* _Stored data_:
(** * nyx: model queue, deep copies and train/test accessors

    A shallow embedding of the glue code of [nyx/analysis.py],
    [nyx/modelling/model.py], [nyx/modelling/util.py] and
    [nyx/modelling/unsupervised_models.py].

    Python objects live in a store and are referred to by location, so that
    the aliasing between an object, its dataframes and its two model
    dictionaries is the one the Python code has.  Methods are computations in
    a state-and-exception monad over that store. *)

From Stdlib Require Import QArith.
From stdpp Require Import gmap strings list fin_maps.

Local Open Scope list_scope.

(** ** Python values *)

(** References into the store. *)
Abbreviation loc := nat.

(** The exceptions the embedded code can raise.  [Dangling] is not a Python
    exception: it is the answer of the model when a reference does not point
    into the store, which well-formed worlds exclude. *)
Inductive exn :=
| ValueError (msg : string)
| AttributeError (msg : string)
| KeyError (key : string)
| TypeError (msg : string)
| RuntimeError (msg : string)
| Dangling (l : loc).

Inductive Outcome (A : Type) :=
| Ok (a : A)
| Raise (e : exn).
Arguments Ok {A} a.
Arguments Raise {A} e.

(** *** Insertion-ordered dictionaries with string keys *)

Definition pydict (V : Type) := list (string * V).

Definition dict_keys {V} (d : pydict V) : list string := d.*1.

Definition dict_values {V} (d : pydict V) : list V := d.*2.

Fixpoint dict_get {V} (k : string) (d : pydict V) : option V :=
  match d with
  | [] => None
  | (k', v) :: d' => if decide (k' = k) then Some v else dict_get k d'
  end.

Definition dict_contains {V} (k : string) (d : pydict V) : bool :=
  bool_decide (k ∈ dict_keys d).

(** [d[k] = v]: an existing key keeps its position, a new key goes last. *)
Fixpoint dict_set {V} (k : string) (v : V) (d : pydict V) : pydict V :=
  match d with
  | [] => [(k, v)]
  | (k', v') :: d' =>
      if decide (k' = k) then (k, v) :: d' else (k', v') :: dict_set k v d'
  end.

(** [del d[k]]: [None] stands for the [KeyError] of a missing key. *)
Fixpoint dict_del {V} (k : string) (d : pydict V) : option (pydict V) :=
  match d with
  | [] => None
  | (k', v') :: d' =>
      if decide (k' = k) then Some d'
      else cons (k', v') <$> dict_del k d'
  end.

(** What Python guarantees of every dictionary: keys are unique. *)
Definition dict_wf {V} (d : pydict V) : Prop := NoDup (dict_keys d).

(** *** Lists *)

(** [l.remove(x)]: drops the first occurrence, [None] stands for the
    [ValueError] raised when [x] does not occur. *)
Fixpoint list_remove (x : string) (l : list string) : option (list string) :=
  match l with
  | [] => None
  | y :: l' => if decide (y = x) then Some l' else cons y <$> list_remove x l'
  end.

(** [needle in haystack] on strings. *)
Fixpoint str_contains (needle haystack : string) : bool :=
  String.prefix needle haystack ||
  match haystack with
  | EmptyString => false
  | String _ rest => str_contains needle rest
  end.

(** The double-quote character, for messages that contain it. *)
Definition dquote : string := String (Ascii.ascii_of_nat 34) EmptyString.

(** Truthiness of a string: [if s:]. *)
Definition truthy (s : string) : bool := negb (bool_decide (s = EmptyString)).

(** ** Dataframes

    The dataframe engine is an external library.  The embedding keeps what the
    glue code relies on: a dataframe is a sequence of named columns, labels
    may repeat, [df[c] = v] overwrites every column labelled [c] or appends a
    new last column, and [df.copy()] is a new dataframe with the same
    content. *)

Section Frames.
Context {Series : Type}.

Definition DataFrame := list (string * Series).

(** [df.columns.tolist()] *)
Definition df_columns (df : DataFrame) : list string := df.*1.

(** [df[c]]; [None] stands for [KeyError].  For a label that several columns
    carry the engine returns a dataframe of these columns, which the model
    does not have: [df_getitem] reads the first of them, and is what the
    engine does on dataframes whose labels are distinct. *)
Definition df_getitem (c : string) (df : DataFrame) : option Series :=
  dict_get c df.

* _Task directions_:
Consider the entries above and return each line with the string "Inductive".

* _Exercise solution_:
Inductive exn :=
Inductive Outcome (A : Type) :=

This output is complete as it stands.